Member of the New Mexico House of Representatives from the 44th district
- In office January 2003 – January 1, 2023
- Preceded by: Judy Vanderstar Russell
- Succeeded by: Kathleen Cates

Personal details
- Born: April 30, 1949 (age 77) Albuquerque, New Mexico, U.S.
- Party: Republican

= Jane Powdrell-Culbert =

American politician (born 1949)

Jane E. Powdrell-Culbert (born April 30, 1949) is an American politician who served as a Republican member of the New Mexico House of Representatives for the 44th district from 2003 to 2023.

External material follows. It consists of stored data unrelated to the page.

(* ===== verification/AuditOutbox.v ===== *)
(** * AuditOutbox: identity/auditoutbox, intent.go and outbox.go

    The transactional audit outbox: an audit intent is a row of the application's
    outbox table, written in the transaction of the mutation it describes. The
    sink that writes it to the audit table is in AuditSink.v, the relay that moves
    one to the other in AuditRelay.v.

    The outbox tables are the application's: a process state holds them by name
    through [HasOutbox]. JSON coding is a parameter. A statement the column types
    refuse (a UUID, a length) is a fault of that statement. *)

From S2P Require Import Prelude GoStrings Order PgQuote Db AuditTable.

(** ** Errors *)

Definition ErrNoOutbox : error := Sentinel "identity/auditoutbox: outbox not configured".
Definition ErrIntentIncomplete : error := Sentinel "identity/auditoutbox: audit intent is incomplete".
Definition ErrIntentRequired : error := Sentinel "identity/auditoutbox: privileged mutation requires an audit intent writer".

(** ** JSON *)

(** [map[string]interface{}] and encoding/json; JSON null decodes to a nil map. *)
Class JSONObjects := {
  json_object : Type;
  json_Marshal : json_object -> result string;
  json_Unmarshal : string -> result (option json_object);
  metadata_unreadable : error -> json_object
}.

(** ** Rows *)

(** The columns of an outbox row that hold the intent. *)
Record stored_intent := {
  s_event_id : string; s_occurred_at : Z; s_action : string; s_actor_user_id : option string;
  s_actor_email : option string; s_organization_id : option string; s_resource_type : option string;
  s_resource_id : option string; s_ip_address : option string; s_metadata : option string
}.

Record OutboxRow := {
  r_intent : stored_intent; r_txid : nat;
  r_delivered_at : option Z; r_attempts : Z; r_last_error : option error
}.

Definition row_id (r : OutboxRow) : string := s_event_id (r_intent r).
Definition is_pending (r : OutboxRow) : bool := match r_delivered_at r with None => true | Some _ => false end.

Definition row_key (r : OutboxRow) : intent_key := {|
  ik_txid := r_txid r; ik_resource_type := s_resource_type (r_intent r);
  ik_resource_id := s_resource_id (r_intent r); ik_action := s_action (r_intent r) |}.

(** The application's outbox tables, the id of the current transaction and the rows
    other transactions hold locked. *)
Class HasOutbox (St : Type) := {
  outbox_rows : table -> St -> option (list OutboxRow);
  put_outbox : table -> list OutboxRow -> St -> St;
  current_xact : St -> nat;
  skip_locked : St -> string -> bool;
  outbox_put : forall t s l l', outbox_rows t s = Some l -> outbox_rows t (put_outbox t l' s) = Some l';
  locked_put : forall t l s, skip_locked (put_outbox t l s) = skip_locked s
}.

(** ** Statements *)

(** INSERT: the event id is the primary key; the other columns take their defaults. *)
Definition insert_intent (i : stored_intent) (txid : nat) (rows : list OutboxRow) : result (unit * list OutboxRow) :=
  if existsb (fun r => row_id r =s s_event_id i) rows then Err unique_violation
  else Ok (tt, rows ++ [{| r_intent := i; r_txid := txid; r_delivered_at := None; r_attempts := 0; r_last_error := None |}]).

(** ORDER BY occurred_at ASC, event_id ASC *)
Definition pending_order (x y : stored_intent) : bool :=
  (s_occurred_at x <? s_occurred_at y)%Z ||
  ((s_occurred_at x =? s_occurred_at y)%Z && String.leb (s_event_id x) (s_event_id y)).

Definition claim_rows (locked : string -> bool) (limit : Z) (rows : list OutboxRow) : list OutboxRow :=
  firstn (Z.to_nat limit) (sort_by (fun x y => pending_order (r_intent x) (r_intent y))
    (List.filter (fun r => is_pending r && negb (locked (row_id r))) rows)).

Definition mark_row (now : Z) (r : OutboxRow) : OutboxRow := {|
  r_intent := r_intent r; r_txid := r_txid r; r_delivered_at := Some now;
  r_attempts := r_attempts r + 1; r_last_error := None |}.

Definition fail_row (cause : error) (r : OutboxRow) : OutboxRow := {|
  r_intent := r_intent r; r_txid := r_txid r; r_delivered_at := r_delivered_at r;
  r_attempts := r_attempts r + 1; r_last_error := Some cause |}.

(** UPDATE ... WHERE event_id = $1 *)
Definition update_row (id : string) (f : OutboxRow -> OutboxRow) (rows : list OutboxRow) : result (unit * list OutboxRow) :=
  Ok (tt, rows_upd (fun r => row_id r =s id) f rows).

(** DELETE ... WHERE event_id IN (SELECT ... delivered_at < $1 ORDER BY delivered_at LIMIT $2) *)
Definition delivered_before (before : Z) (r : OutboxRow) : bool :=
  match r_delivered_at r with Some t => (t <? before)%Z | None => false end.
Definition delivered_order (x y : OutboxRow) : bool :=
  match r_delivered_at x, r_delivered_at y with
  | Some a, Some b => (a <=? b)%Z
  | Some _, None => true
  | None, _ => false
  end.
Definition prune_rows (before limit : Z) (rows : list OutboxRow) : result (nat * list OutboxRow) :=
  let doomed := List.map row_id (firstn (Z.to_nat limit)
    (sort_by delivered_order (List.filter (delivered_before before) rows))) in
  Ok (rows_count (fun r => mem (row_id r) doomed) rows, rows_del (fun r => mem (row_id r) doomed) rows).

(** count(star), count(star) FILTER (WHERE attempts > 0), min(occurred_at) of the pending rows *)
Record Backlog := { Pending : Z; Failed : Z; OldestPending : option Z }.

Definition min_occurred (rows : list OutboxRow) : option Z :=
  fold_right (fun r m => let t := s_occurred_at (r_intent r) in
    Some (match m with None => t | Some m => Z.min t m end)) None rows.

Definition backlog_of (rows : list OutboxRow) : Backlog :=
  let pending := List.filter is_pending rows in
  {| Pending := Z.of_nat (length pending);
     Failed := Z.of_nat (rows_count (fun r => (0 <? r_attempts r)%Z) pending);
     OldestPending := min_occurred pending |}.

Definition defaultPruneLimit : Z := 1000.

Section Outbox.
Context `{JSONObjects}.

(** ** intent.go *)

(** [OccurredAt] is [None] when it is the zero time. *)
Record Intent := {
  i_EventID : string; i_OccurredAt : option Z; i_Action : string; i_ActorUserID : option string;
  i_ActorEmail : option string; i_OrganizationID : option string; i_ResourceType : option string;
  i_ResourceID : option string; i_IPAddress : option string; i_Metadata : option json_object
}.

Record pendingIntent := { p_Intent : Intent; p_Attempts : Z }.

Definition marshalMetadata (m : option json_object) : result (option string) :=
  match m with
  | None => Ok None
  | Some m => match json_Marshal m with
              | Ok encoded => Ok (Some encoded)
              | Err err => Err (Wrap2 "metadata is not JSON-encodable" ErrIntentIncomplete err)
              end
  end.

(** The row scan of [claim]. *)
Definition scan_metadata (metadata : option string) : option json_object :=
  match metadata with
  | None => None
  | Some b =>
      if b =s "" then None
      else match json_Unmarshal b with
           | Ok m => m
           | Err err => Some (metadata_unreadable err)
           end
  end.

Definition scan_intent (i : stored_intent) : Intent := {|
  i_EventID := s_event_id i; i_OccurredAt := Some (s_occurred_at i); i_Action := s_action i;
  i_ActorUserID := s_actor_user_id i; i_ActorEmail := s_actor_email i; i_OrganizationID := s_organization_id i;
  i_ResourceType := s_resource_type i; i_ResourceID := s_resource_id i; i_IPAddress := s_ip_address i;
  i_Metadata := scan_metadata (s_metadata i) |}.

Definition scan_pending (r : OutboxRow) : pendingIntent :=
  {| p_Intent := scan_intent (r_intent r); p_Attempts := r_attempts r |}.

Definition with_defaults (id : string) (now : Z) (i : Intent) : Intent := {|
  i_EventID := id; i_OccurredAt := Some (match i_OccurredAt i with Some t => t | None => now end);
  i_Action := i_Action i; i_ActorUserID := i_ActorUserID i; i_ActorEmail := i_ActorEmail i;
  i_OrganizationID := i_OrganizationID i; i_ResourceType := i_ResourceType i; i_ResourceID := i_ResourceID i;
  i_IPAddress := i_IPAddress i; i_Metadata := i_Metadata i |}.

Definition intent_args (i : Intent) (occurred : Z) (metadata : option string) : stored_intent := {|
  s_event_id := i_EventID i; s_occurred_at := occurred; s_action := i_Action i; s_actor_user_id := i_ActorUserID i;
  s_actor_email := i_ActorEmail i; s_organization_id := i_OrganizationID i; s_resource_type := i_ResourceType i;
  s_resource_id := i_ResourceID i; s_ip_address := i_IPAddress i; s_metadata := metadata |}.

(** ** outbox.go *)

Section Operations.
Context {St : Type} `{HasOutbox St}.
Variable uuid : nat -> string.

(** [*Outbox] by its table; a nil outbox, and one with a nil handle, is [None]. *)
Definition New (db : bool) (outboxTable : string) : result table :=
  if negb db then Err (Wrap "no database handle supplied" ErrNoOutbox) else parseTable outboxTable.

Definition IntentWriter : Type := M St unit.

Definition RequireIntentWriter (w : option IntentWriter) : M St unit :=
  match w with None => throw ErrIntentRequired | Some _ => mret tt end.

Definition outbox_stmt {A} (t : table) (f : St -> list OutboxRow -> result (A * list OutboxRow)) : M St A :=
  table_stmt (outbox_rows t) (put_outbox t) f.
Definition outbox_read {A} (t : table) (f : St -> list OutboxRow -> A) : M St A := table_read (outbox_rows t) f.

(** [tx] says whether the transaction is not nil. The intent comes back as the
    caller's variable holds it afterwards. *)
Definition Enqueue (o : option table) (tx : bool) (intent : option Intent) : M St Intent :=
  match o with
  | None => throw ErrNoOutbox
  | Some t =>
      if negb tx then throw (Wrap "no transaction to enlist in" ErrNoOutbox)
      else match intent with
      | None => throw (Wrap "nil intent" ErrIntentIncomplete)
      | Some intent =>
          if i_Action intent =s "" then throw (Wrap "action is empty" ErrIntentIncomplete)
          else
            id ← (if i_EventID intent =s "" then uuid_New uuid else mret (i_EventID intent));
            now ← time_Now;
            let intent := with_defaults id now intent in
            metadataArg ← lift (marshalMetadata (i_Metadata intent));
            wrapping "failed to enqueue audit intent"
              (outbox_stmt t (fun s => insert_intent
                 (intent_args intent (match i_OccurredAt intent with Some t => t | None => now end) metadataArg)
                 (current_xact s)));;
            mret intent
      end
  end.

(** The writer a repository calls on its own transaction, once. *)
Definition Writer (o : option table) (intent : option Intent) : IntentWriter := Enqueue o true intent;; mret tt.

Definition claim (t : table) (limit : Z) : M St (list pendingIntent) :=
  rows ← wrapping "failed to claim audit intents" (outbox_read t (fun s => claim_rows (skip_locked s) limit));
  mret (List.map scan_pending rows).

Definition markDelivered (t : table) (eventID : string) : M St unit :=
  now ← db_NOW;
  wrapping "failed to mark audit intent delivered" (outbox_stmt t (fun _ => update_row eventID (mark_row now))).

Definition recordFailure (t : table) (eventID : string) (cause : error) : M St unit :=
  wrapping "failed to record audit intent failure" (outbox_stmt t (fun _ => update_row eventID (fail_row cause))).

Definition Outbox_Backlog (o : option table) : M St Backlog :=
  match o with
  | None => throw ErrNoOutbox
  | Some t => wrapping "failed to read the audit outbox backlog" (outbox_read t (fun _ => backlog_of))
  end.

Definition PruneDelivered (o : option table) (before limit : Z) : M St Z :=
  match o with
  | None => throw ErrNoOutbox
  | Some t =>
      let limit := if (limit <=? 0)%Z then defaultPruneLimit else limit in
      pruned ← wrapping "failed to prune delivered audit intents" (outbox_stmt t (fun _ => prune_rows before limit));
      mret (Z.of_nat pruned)
  end.
End Operations.
End Outbox.
Arguments IntentWriter : clear implicits.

During her tenure, Powdrell-Culbert was known for her bipartisan legislative efforts. In 2021, she co-sponsored House Bill 55, the Public-Private Partnership (P3) Act, alongside both Democratic and Republican legislators. This legislation aimed to facilitate collaborations between public agencies and private investors to enhance New Mexico's broadband and transportation infrastructure. The bill passed the House with a 63–2 vote.

In recognition of her contributions, the University of New Mexico Black Alumni Chapter honored Powdrell-Culbert with a Trailblazer Award in 2019.

==Elections==
- 2002: When the District 44 incumbent Republican Representative Judy Vanderstar Russell ran for Lieutenant Governor of New Mexico, Powdrell-Culbert ran in the 2002 Republican primary, winning with 892 votes (51.3%) and won the November 5, 2002, general election with 5,080 votes (64.3%) against the Democratic nominee Mara Minwegen.
- 2004: Powdrell-Culbert was unopposed for both the June 1, 2004, Republican primary, winning with 618 votes and the November 2, 2004, general election, winning with 12,018 votes.
- 2006: Powdrell-Culbert was unopposed for the June 6, 2006, Republican primary, winning with 817 votes and won the November 7, 2006, general election with 7,516 votes (59.1%) against the Democratic nominee Eliot Gould.
- 2008: Powdrell-Culbert was unopposed for the June 8, 2008, Republican primary, winning with 2,527 votes and won the November 4, 2008, general election with 11,581 votes (54.1%) against Lisa Cour.
- 2010: Powdrell-Culbert was unopposed for the June 1, 2010, Republican primary, winning with 2,840 votes and won the November 2, 2010, general election with 9,960 votes (62.8%) against the Democratic nominee Joel Davis.
- 2012: Powdrell-Culbert was unopposed for both the June 5, 2012, Republican primary, winning with 1,486 votes and the November 6, 2012, general election, winning with 10,136 votes.